▶ **WHAT YOU HAVE TO DO**
Search through the entries for the word "JNum" and copy every line that has it.

▶ **PROVIDED RECORDS**
(* ===== verification/Codec.v ===== *)
(** * Codec: 64-bit floats and the decoding of JSON structs

    What the services use of float64 and of [encoding/json]: the conversions
    between integers and floats, and [json.Unmarshal] into a struct. *)
From S2P Require Import Prelude OrderDomain Users.
From Stdlib Require Export SpecFloat.

(** ** float64 *)

Definition float64 : Type := spec_float.

Definition float_zero : float64 := S754_zero false.

(** [float64(z)]. *)
Definition float_of_int (z : Z) : float64 := binary_normalize 53 1024 z 0 false.

Definition float_div (x y : float64) : float64 := SFdiv 53 1024 x y.

Definition float_eqb (x y : float64) : bool := SFeqb x y.

(** A decimal literal [m / 10^k], rounded once. *)
Definition float_parse (m : Z) (k : nat) : float64 :=
  match m with
  | Z0 => float_zero
  | Zpos p => float_div (S754_finite false p 0) (S754_finite false (Z.to_pos (10 ^ Z.of_nat k)) 0)
  | Zneg p => float_div (S754_finite true p 0) (S754_finite false (Z.to_pos (10 ^ Z.of_nat k)) 0)
  end.

Definition is_finite (x : float64) : bool :=
  match x with S754_zero _ | S754_finite _ _ _ => true | _ => false end.

(** The integer part, towards zero; out of range values become the smallest
    int64 in [int64_of_float], as on amd64. *)
Definition float_trunc (x : float64) : Z :=
  match x with
  | S754_finite s m e => (if s then Z.opp else id) (Z.shiftl (Zpos m) e)
  | S754_zero _ => 0
  | _ => 2 ^ 63
  end.

Definition int64_of_float (z : Z) : Z := if in_int64 z then z else - 2 ^ 63.

(** The value of an integer after the conversion to float64 and back: 53
    significant bits, ties to even. *)
Definition float64_round (z : Z) : Z :=
  let a := Z.abs z in
  let e := Z.log2 a - 52 in
  if e <=? 0 then z
  else
    let q := Z.shiftr a e in
    let r := a - Z.shiftl q e in
    let half := Z.shiftl 1 (e - 1) in
    let q' := if (half <? r) || ((r =? half) && Z.odd q) then q + 1 else q in
    Z.sgn z * Z.shiftl q' e.

Example float_cents : float_div (float_of_int 1999) (float_of_int 100) = float_parse 1999 2.
Proof. reflexivity. Qed.

Example float_round_trunc : float_trunc (float_of_int (2 ^ 53 + 1)) = float64_round (2 ^ 53 + 1).
Proof. reflexivity. Qed.

(** ** json.Unmarshal into a struct

    An incoming key sets the field whose name it equals up to case; the entries
    are read in order, null sets nothing, and one entry of the wrong type makes
    the whole call fail.  [dec] gives [None] on a wrong type and [Some None] on
    null. *)
Section Struct.
Context {A : Type} (dec : json -> option (option A)) (zero : A).

Definition entries (k : string) (l : list (string * json)) : list json :=
  snd <$> filter (fun kv : string * json => ToLower (fst kv) = ToLower k) l.

Definition struct_field (k : string) (l : list (string * json)) : option A :=
  vs ← mapM dec (entries k l); Some (default zero (last (omap (fun v => v) vs))).

Lemma struct_field_absent k l : entries k l = [] -> struct_field k l = Some zero.
Proof. intros He. unfold struct_field. by rewrite He. Qed.
End Struct.

Definition dec_string (j : json) : option (option string) :=
  match j with JStr s => Some (Some s) | JTime t => Some (Some (Format_utc t)) | JNull => Some None | _ => None end.

Definition dec_int64 (j : json) : option (option Z) :=
  match j with JNum z => if in_int64 z then Some (Some z) else None | JNull => Some None | _ => None end.

Definition dec_float (j : json) : option (option float64) :=
  match j with
  | JNum z => if is_finite (float_of_int z) then Some (Some (float_of_int z)) else None
  | JFrac m k => if is_finite (float_parse m k) then Some (Some (float_parse m k)) else None
  | JNull => Some None
  | _ => None
  end.

Definition field_string : string -> list (string * json) -> option string := struct_field dec_string "".
Definition field_int64 : string -> list (string * json) -> option Z := struct_field dec_int64 0.
Definition field_float : string -> list (string * json) -> option float64 := struct_field dec_float float_zero.

(** The fields of the top-level value: null sets none of them. *)
Definition struct_of (j : json) : option (list (string * json)) :=
  match j with JObj l => Some l | JNull => Some [] | _ => None end.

▶ **WRITTEN RESPONSE**
  match j with JNum z => if in_int64 z then Some (Some z) else None | JNull => Some None | _ => None end.
  | JNum z => if is_finite (float_of_int z) then Some (Some (float_of_int z)) else None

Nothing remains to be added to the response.